| PROBLEM STATEMENT |
In the records below, find every line that contains "right" and list it.

====================

Lemma diri_get_eq s ads files nm :
  fs_ic s = Ic (last ads) ads files 0 false -> dirs_ok s -> Forall (fun a => a < fs_next s) ads ->
  Forall (fun a => 0 < diri_bsearch_cmp s nm a) ads ->
  zlen nm < 2 ^ 16 ->
  exists dir sd, apk_db_diri_get nm pkg s = Some (fs_next s, diri_state (fs_next s) dir ads files s sd) /\
    dir_got (apk_blob_trim_end nm (chr "/")) (set_fs_next (fs_next s + 1) s) dir sd.
Proof.
  intros Hic [T N] Hlt Hc Hlen. set (a := fs_next s).
  destruct (dir_get_spec (S (S (length nm))) nm (set_fs_next (a + 1) s)) as (dir & sd & Ed & Hg).
  { split; [done|]. cbn. intros b d E. apply N in E. unfold a. lia. } { done. } { lia. }
  exists dir, sd. split; [|done]. pose proof (dg_rest _ _ (proj1 Hg)) as Er.
  assert (Hlast : forall x, last ads = Some x -> x < a /\ 0 < diri_bsearch_cmp s nm x).
  { intros x Hx. apply last_Some_elem_of in Hx. rewrite list.Forall_forall in Hlt, Hc. by split; [apply Hlt|apply Hc]. }
  assert (Hfresh : apk_db_diri_bsearch nm s = (None, s)).
  { eapply diri_bsearch_fresh; [done|]. eapply list.Forall_impl; [exact Hc|cbn]. lia. }
  assert (Hnew : forall res, 0 < res -> exists s3, apk_db_diri_new nm pkg res s = Some (a, s3) /\
    apk_db_diri_select a s3 = diri_state a dir ads files s sd).
  { intros res Hres. unfold apk_db_diri_new, dir_get. fold a. rewrite Ed. cbn [mbind option_bind]. eexists. split; [reflexivity|].
    assert (Hu : diri_unsorted nm res (set_fs_diris (<[a := Diri [] pkg dir apk_default_acl_dir]> (fs_diris sd)) sd) = false).
    { unfold diri_unsorted. cbn. rewrite Er. cbn. rewrite Hic. cbn.
      destruct (last ads) as [l|]; [rewrite bool_decide_true by done|]; apply Z.ltb_ge; lia. }
    rewrite Hu. rewrite Er. cbn. rewrite Hic. cbn. unfold apk_db_diri_select. cbn [fs_ic set_fs_ic ic_diri].
    rewrite bool_decide_false by (intros E; apply Hlast in E as [E _]; unfold a in E; lia).
    unfold apk_db_ipkg_commit_files. cbn [fs_ic set_fs_ic ic_files_unsorted ic_files ic_diri ic_diris ic_num_unsorted_diris].
    unfold diri_state, commit_diris, upd_diri. destruct (last ads) as [l|] eqn:El.
    - assert (Hne : l <> a) by (destruct (Hlast l eq_refl); lia). unfold get_diri. cbn.
      rewrite lookup_insert_ne by done. rewrite lookup_insert_eq. by destruct s, sd.
    - unfold get_diri. cbn. rewrite lookup_insert_eq. by destruct s, sd. }
  unfold apk_db_diri_get. rewrite Hic. cbn [ic_diri]. rewrite Hfresh. destruct (last ads) as [l|] eqn:El.
  - destruct (Hlast l eq_refl) as [_ Hl]. rewrite (proj2 (Z.eqb_neq _ _)) by lia.
    destruct (Hnew _ Hl) as (s3 & E3 & Es). rewrite E3. cbn. by rewrite Es.
  - destruct (Hnew 1 ltac:(lia)) as (s3 & E3 & Es). change (1 =? 0) with false. rewrite E3. cbn. by rewrite Es.
Qed.

(** What the commit writes for an instance. *)
Lemma commit_diris_lookup ads files s x :
  (exists l, last ads = Some l /\ l = x /\
     commit_diris ads files s !! x = Some (Diri files (di_pkg (get_diri s x)) (di_dir (get_diri s x)) (di_acl (get_diri s x)))) \/
  last ads <> Some x /\ commit_diris ads files s !! x = fs_diris s !! x.
Proof.
  unfold commit_diris. destruct (last ads) as [l|]; [|by right]. destruct (decide (l = x)) as [->|Hne].
  - left. exists x. by rewrite lookup_insert_eq.
  - right. rewrite lookup_insert_ne by done. split; [congruence|done].
Qed.

(** Committing keeps the instances where they are. *)
Lemma commit_diris_at s0 known s ads ds n x :
  creating s0 known s ads ds -> fs_next s <= n -> x ∈ ads ->
  exists di, commit_diris ads (ic_files (fs_ic s)) s !! x = Some di /\ di = get_diri (apk_db_ipkg_commit_files s) x /\
    is_Some (fs_dirs s !! di_dir di) /\ Forall (fun f => f < n) (di_files di) /\ di_pkg di = pkg.
Proof.
  intros C Hn Hx. pose proof (cg_ic _ _ _ _ _ C) as Hic. destruct (creating_below _ _ _ _ _ x C Hx) as [Hd Hf].
  pose proof (cg_ads _ _ _ _ _ C) as Hads. rewrite list.Forall_forall in Hads. destruct (Hads x Hx) as (_ & (_ & di & Edi & _ & _) & Hp).
  exists (get_diri (apk_db_ipkg_commit_files s) x). split.
  - rewrite (get_diri_commit _ _ _ Hic). destruct (commit_diris_lookup ads (ic_files (fs_ic s)) s x) as [(l & El & -> & E)|[Hl E]].
    + rewrite E. by rewrite bool_decide_true.
    + rewrite E, Edi, bool_decide_false by done. unfold get_diri. by rewrite Edi.
  - split; [done|]. split; [|split].
    + rewrite (get_diri_commit _ _ _ Hic). case_bool_decide; done.
    + eapply list.Forall_impl; [exact Hf|cbn]. lia.
    + rewrite (get_diri_commit _ _ _ Hic). case_bool_decide; done.
Qed.

(** A later state in which the old instances are the committed ones and the directories kept their
    names and owners. *)
Record carried (ads : list Z) (s s' : fs_db) : Prop := {
  ca_dirs : forall a d, fs_dirs s !! a = Some d -> exists d', fs_dirs s' !! a = Some d' /\ dr_name d' = dr_name d;
  ca_owner : forall a d' o, fs_dirs s' !! a = Some d' -> dr_owner d' = Some o -> exists d, fs_dirs s !! a = Some d /\ dr_owner d = Some o;
  ca_diris : forall x, x < fs_next s -> fs_diris s' !! x = commit_diris ads (ic_files (fs_ic s)) s !! x;
  ca_next : fs_next s <= fs_next s';
  ca_files : fs_files s' = fs_files s;
}.

Section Carried.
Context (s0 : fs_db) (known : list (bytes * bytes)) (s : fs_db) (ads : list Z) (ds : list dir_desc) (s' : fs_db).
Context (C : creating s0 known s ads ds) (K : carried ads s s').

====================

| WORKED SOLUTION |
  unfold commit_diris. destruct (last ads) as [l|]; [|by right]. destruct (decide (l = x)) as [->|Hne].
  - right. rewrite lookup_insert_ne by done. split; [congruence|done].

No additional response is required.